0

The task is to merge ("inexpensively") two arrays, which have matching key-value pairs of subarrays. E.g.:

Array 1:

Array
(
[0] => Array
    (
        [count] => 1
        [da_table] => article
        [da_class] => classes\elements\tables\Article
        [da_page_class] => Page_Article
    )

[1] => Array
    (
        [count] => 2
        [da_table] => client_contract_specification_price
        [da_class] => classes\elements\tables\ClientContractSpecificationPrice
        [da_page_class] => Page_ClientContractSpecification
    )

[2] => Array
    (
        [count] => 2
        [da_table] => supplier
        [da_class] => classes\elements\tables\Supplier
        [da_page_class] => Page_Supplier
    )

)

Array 2:

Array
(
[0] => Array
    (
        [name] => Articles
        [name_short] => 
        [da_page_class] => Page_Article
    )

[1] => Array
    (
        [name] => Client contract specifications
        [name_short] => cc_specifications
        [da_page_class] => Page_ClientContractSpecification
    )

[2] => Array
    (
        [name] => Suppliers
        [name_short] => 
        [da_page_class] => Page_Supplier
    )

)

How to merge the two above arrays by a matching [da_page_class] => ... pairs, so the resulting array will contain both key-values of the first and the second array, i.e.:

...
[0] => Array
    (
        [count] => 1
        [da_table] => article
        [da_class] => classes\elements\tables\Article
        [da_page_class] => Page_Article
        [name] => Articles
        [name_short] => 
    )
...

Additional requirements: Subarrays may come in random order.
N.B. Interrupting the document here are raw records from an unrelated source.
(** ** One spend on a worker *)

Section spends.
Context `{HS : Sha3} `{HO : OpenSsl} (ctx : UtxoApplyImplContext).
Abbreviation tx := (cx_tx ctx).

(** What a worker demands of a spend: what is demanded of it in order, and of a
    vault its signatures at once. *)
Definition worker_spec (e : UtxoEntry) (idx : Z) (ws : list WitnessItem) : res unit :=
  if is_vault e then
    v ← parse_vault_covenant_data_for_spend (ue_covenant_data e);
    threshold_spec tx (v_keys v) (v_threshold v) ws idx (ue_value e) (cx_chain_id ctx) (cx_height ctx)
      "CORE_VAULT" (cx_rp ctx) (cx_reg ctx)
  else spend_spec ctx e idx ws.
Definition worker_authorized (idx : Z) (e : UtxoEntry) (ws : list WitnessItem) : Prop :=
  spend_authorized ctx idx e ws ∧
  (is_vault e = true → ∀ v, vault_shape v → ue_covenant_data e = enc_vault v →
     quorum tx (v_keys v) (v_threshold v) ws idx (ue_value e) (cx_chain_id ctx) (cx_height ctx) (cx_rp ctx) (cx_reg ctx)).

Abbreviation local_spend e ws idx :=
  (validate_input_spend e ws idx (ue_value e) (cx_chain_id ctx) (cx_height ctx) (cx_block_mtp ctx) (cx_rp ctx) (cx_reg ctx)).

Lemma runs_local_spend e ws idx : runs tx (local_spend e ws idx) (worker_spec e idx ws).
Proof.
  unfold validate_input_spend, worker_spec, spend_spec, is_vault. cov_consts.
  destruct (ue_covenant_type e =? 0) eqn:H0.
  { replace (ue_covenant_type e =? 257) with false by lia. destruct ws as [|w [|? ?]]; [apply runs_lift|apply runs_p2pk|apply runs_lift]. }
  destruct (ue_covenant_type e =? 260) eqn:H1.
  { replace (ue_covenant_type e =? 257) with false by lia. apply runs_bind; [apply runs_lift|]. intros m _. apply runs_threshold. }
  destruct (ue_covenant_type e =? 257) eqn:H2; [apply runs_bind; [apply runs_lift|]; intros v _; apply runs_threshold|].
  destruct (ue_covenant_type e =? 256) eqn:H3; [destruct ws as [|p [|w [|? ?]]]; try apply runs_lift; apply runs_htlc|].
  destruct (ue_covenant_type e =? 261) eqn:H4; [|apply runs_ret]. destruct ws as [|w [|? ?]]; [apply runs_lift|apply runs_stealth|apply runs_lift].
Qed.

Lemma worker_spec_Ok e idx ws : covenant_spendable e → item_suites_fit ws → worker_spec e idx ws = Ok () ↔ worker_authorized idx e ws.
Proof.
  intros Hsp Hws. unfold worker_spec, worker_authorized. destruct (is_vault e) eqn:Hv; [|rewrite spend_spec_Ok by done; naive_solver].
  destruct (vault_data e Hsp Hv) as (v & Hs & Hd). unfold parse_vault_covenant_data_for_spend.
  rewrite Hd, parse_vault_inner_complete by done. run_bind.
  rewrite threshold_spec_Ok by (destruct Hs as (? & ? & ? & _); unfold MAX_VAULT_KEYS in *; lia). split.
  - intros Hq. split; [|intros _ v' Hs' Hd'; by rewrite (enc_vault_inj v' v) by congruence]. unfold is_vault, spend_authorized in *. cov_consts.
    apply Z.eqb_eq in Hv. rewrite Hv. by split_and!.
  - intros [_ H]. by apply H.
Qed.

Lemma defers_local_spend e ws idx : Forall item_fits ws → defers tx (cx_reg ctx) ws (λ _, True) (local_spend e ws idx).
Proof.
  intros Hws. unfold validate_input_spend. repeat match goal with |- context [if ?b then _ else _] => destruct b end; [..|by apply defers_ret].
  - destruct ws as [|w [|? ?]]; try by apply defers_lift. apply defers_p2pk. by inversion Hws.
  - apply defers_lift_bind. intros m _. by apply defers_threshold.
  - apply defers_lift_bind. intros v _. by apply defers_threshold.
  - destruct ws as [|sel [|w [|? ?]]]; try by apply defers_lift. apply (defers_weaken _ _ [sel] [w] []).
    apply defers_htlc. by apply Forall_cons_1 in Hws as [_ [? _]%Forall_cons_1].
  - destruct ws as [|w [|? ?]]; try by apply defers_lift. apply defers_stealth. by inversion Hws.
Qed.

(** ** All spends of a transaction *)

Definition local_context : TxLocalSpendContext :=
  mkTxLocalSpendContext (cx_chain_id ctx) (cx_height ctx) (cx_block_mtp ctx) (cx_rp ctx) (cx_reg ctx).
Abbreviation local_inputs c es := (validate_worker_inputs tx local_context (len (witness tx)) c es).

Lemma assigned_next pre w post slots : witness tx = pre ++ w ++ post → len w = slots →
  assigned_worker_witness tx (len pre) slots (len (witness tx)) = Ok (Some w).
Proof.
  intros Hw Hs. unfold assigned_worker_witness. rewrite Hw, !length_app. replace (_ <? _) with false by lia. f_equal.
  by apply get_range_mid.
Qed.

Lemma runs_local_inputs es wss pre k : witness tx = pre ++ mjoin wss → Forall2 (λ e w, len w = slots_of e) es wss → Forall covenant_spendable es →
  runs tx (local_inputs (len pre) (enum_from k es))
    (_ ← try_for_each (λ x, worker_spec x.2.1 (low_u32 x.1) x.2.2) (enum_from k (zip es wss)); Ok (Some (len (witness tx)))).
Proof.
  intros Hw HF Hes. revert pre k Hw Hes. induction HF as [|e w es wss He HF IH]; intros pre k Hw Hes.
  { cbn. rewrite app_nil_r in Hw. rewrite Hw. apply runs_ret. }
  change (mjoin (w :: wss)) with (w ++ mjoin wss) in Hw. apply list.Forall_cons in Hes as [Hsp Hes].
  cbn [enum_from zip zip_with validate_worker_inputs try_for_each fst snd]. rewrite (proj1 (slots_spendable e Hsp)).
  intros c Hc. destruct (runs_local_spend e w (low_u32 k) c Hc) as (c1 & Hr & Hc1).
  unfold lift, mbind at 1, st_bind at 1. cbv beta iota. rewrite (assigned_next pre w (mjoin wss)) by done.
  unfold mbind at 1, st_bind at 1. cbv beta iota. unfold mbind at 1, st_bind at 1.
  cbn [local_context lc_chain_id lc_block_height lc_block_mtp lc_rotation lc_registry]. rewrite Hr.
  destruct (worker_spec e (low_u32 k) w) as [[]|err]; run_bind; [|by exists c1].
  destruct (IH (pre ++ w) (k + 1) ltac:(by rewrite <- app_assoc) Hes c1 Hc1) as (c2 & Hr2 & Hc2).
  rewrite length_app, Nat2Z.inj_add, He in Hr2. exists c2. by rewrite Hr2.
Qed.

Lemma defers_local_inputs es wss pre k : witness tx = pre ++ mjoin wss → Forall2 (λ e w, len w = slots_of e) es wss → Forall covenant_spendable es →
  Forall item_fits (mjoin wss) →
  defers tx (cx_reg ctx) (mjoin wss) (λ c, c = Some (len (witness tx))) (local_inputs (len pre) (enum_from k es)).
Proof.
  intros Hw HF Hes. revert pre k Hw Hes. induction HF as [|e w es wss He HF IH]; intros pre k Hw Hes Hfit.
  { cbn. rewrite app_nil_r in Hw. rewrite Hw. by apply defers_ret. }
  change (mjoin (w :: wss)) with (w ++ mjoin wss) in *. apply list.Forall_cons in Hes as [Hsp Hes]. apply Forall_app in Hfit as [Hfw Hfit].
  cbn [enum_from validate_worker_inputs]. rewrite (proj1 (slots_spendable e Hsp)).
  apply defers_lift_bind. intros ? [= <-]. rewrite (assigned_next pre w (mjoin wss)) by done. apply defers_lift_bind. intros ? [= <-].
  eapply (defers_bind _ _ _ _ (λ _, True)); [by apply defers_local_spend|]. intros [] _.
  specialize (IH (pre ++ w) (k + 1) ltac:(by rewrite <- app_assoc) Hes Hfit). by rewrite length_app, Nat2Z.inj_add, He in IH.
Qed.
End spends.

(** ** The verdict of a worker *)

Section verdict.
Context `{HS : Sha3} `{HO : OpenSsl}.

Definition verdict (ptc : PrecomputedTxContext) (ok : Prop) (r : TxValidationResult) : Prop :=
  vr_tx_index r = ptc_tx_index ptc ∧ vr_fee r = ptc_fee ptc ∧ (vr_valid r = true ↔ ok) ∧ (vr_err r = None ↔ vr_valid r = true).

(** All spends of a transaction are authorized, as a worker sees it. *)
Definition spends_authorized (ctx : UtxoApplyImplContext) (es : list UtxoEntry) (wss : list (list WitnessItem)) : Prop :=
  Forall (λ x, worker_authorized ctx x.1 x.2.1 x.2.2) (enumerate (zip es wss)).

Lemma specs_authorized ctx es wss k : Forall covenant_spendable es → Forall item_suites_fit wss → 0 ≤ k → k + len es ≤ 2 ^ 32 →
  try_for_each (λ x, worker_spec ctx x.2.1 (low_u32 x.1) x.2.2) (enum_from k (zip es wss)) = Ok () ↔
  Forall (λ x, worker_authorized ctx x.1 x.2.1 x.2.2) (enum_from k (zip es wss)).
Proof.
  intros Hes Hws. revert k wss Hws. induction Hes as [|e es He Hes IH]; intros k wss Hws Hk Hl; [by split; constructor|].
  destruct Hws as [|w wss Hw Hws]; [by split; constructor|]. cbn [zip zip_with enum_from try_for_each fst snd]. rewrite length_cons in Hl.
  rewrite low_u32_small by lia. rewrite list.Forall_cons, <- (IH (k + 1) wss) by (done || lia). cbn [fst snd].
  rewrite <- (worker_spec_Ok ctx e k w) by done. unfold mbind, result_bind. destruct (worker_spec ctx e k w) as [[]|err]; naive_solver.
Qed.

Context (parallelism : Z) (pb : ParsedBlock).

Lemma worker_room tx : tx_valid tx → room default_registry (worker_sig_queue parallelism default_registry) (witness tx).
Proof.
  intros Htx. pose proof (wire_room tx default_registry parallelism 1 Htx default_registry_fits) as (_ & Hm & Hb)%room_app_l.
  split; [by right|]. split; [exact Hm|exact Hb].
Qed.
Lemma worker_queue_wf : queue_wf (worker_sig_queue parallelism default_registry).
Proof. split; [done|]. by vm_compute. Qed.

(** The context that a worker is given describes a transaction of the block. *)
Definition describes (ctx : UtxoApplyImplContext) (es : list UtxoEntry) (wss : list (list WitnessItem)) (ptc : PrecomputedTxContext) : Prop :=
  cx_rotation ctx = None ∧ cx_registry ctx = None ∧ pb_txs pb !! Z.to_nat (ptc_tx_block_idx ptc) = Some (cx_tx ctx) ∧ tx_valid (cx_tx ctx) ∧
  Forall covenant_spendable es ∧ len es ≤ 2 ^ 32 ∧ witness_split (witness (cx_tx ctx)) es wss ∧
  ptc_resolved_inputs ptc = es ∧ ptc_witness_start ptc = 0 ∧ ptc_witness_end ptc = len (witness (cx_tx ctx)).

Lemma no_simplicity es : Forall covenant_spendable es → reject_core_simplicity_spend_if_present es = Ok ().
Proof.
  intros Hes. unfold reject_core_simplicity_spend_if_present. assert (existsb (λ i, ue_covenant_type i =? COV_TYPE_CORE_SIMPLICITY) es = false) as ->; [|done].
  induction Hes as [|e es He Hes IH]; [done|]. cbn [existsb]. rewrite IH. unfold covenant_spendable in He. cov_consts.
  unfold COV_TYPE_CORE_SIMPLICITY. destruct_or!; destruct_and?; lia.
Qed.

(** The signatures that a worker checks for a context. *)
Definition worker_tasks (chain_id : bytes) (height mtp : Z) (ptc : PrecomputedTxContext) : list SigCheckTask :=
  match (tx ← pb_txs pb !! Z.to_nat (ptc_tx_block_idx ptc); validate_tx_spends parallelism ptc tx chain_id height mtp) with
  | Some (Ok q) => q_tasks q
  | _ => []
  end.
Also, there can be "orphans", which contain values of ['da_page_class'], but have no match in another array. These should be ignored.

bbe
  • 344
  • 3
  • 16

2 Answers2

3

Well, you simply iterate over the array elements and combine them:

<?php
$data1 = [
    [
        'count' => 1,
        'da_table' => 'article',
        'da_class' => 'classes\elements\tables\Article',
        'da_page_class' => 'Page_Article'
    ],
    [
        'count' => 2,
        'da_table' => 'client_contract_specification_price',
        'da_class' => 'classes\elements\tables\ClientContractSpecificationPrice',
        'da_page_class' => 'Page_ClientContractSpecification'
    ],
    [
        'count' => 2,
        'da_table' => 'supplier',
        'da_class' => 'classes\elements\tables\Supplier',
        'da_page_class' => 'Page_Supplier'
    ]
];

$data2 = [
    [
        'name' => 'Articles',
        'name_short' => null,
        'da_page_class' => 'Page_Article'
    ],
    [
        'name' => 'Client contract specifications',
        'name_short' => 'cc_specifications',
        'da_page_class' => 'Page_ClientContractSpecification'
    ],
    [
        'name' => 'Suppliers',
        'name_short' => null,
        'da_page_class' => 'Page_Supplier'
    ]
];

$output = [];
for ($i=0; $i<count($data1); $i++) {
    $output[$i] = array_merge($data1[$i], $data2[$i]);
}
print_r($output);

The output obviously is:

Array
(
    [0] => Array
        (
            [count] => 1
            [da_table] => article
            [da_class] => classes\elements\tables\Article
            [da_page_class] => Page_Article
            [name] => Articles
            [name_short] =>
        )

    [1] => Array
        (
            [count] => 2
            [da_table] => client_contract_specification_price
            [da_class] => classes\elements\tables\ClientContractSpecificationPrice
            [da_page_class] => Page_ClientContractSpecification
            [name] => Client contract specifications
            [name_short] => cc_specifications
        )

    [2] => Array
        (
            [count] => 2
            [da_table] => supplier
            [da_class] => classes\elements\tables\Supplier
            [da_page_class] => Page_Supplier
            [name] => Suppliers
            [name_short] =>
        )

)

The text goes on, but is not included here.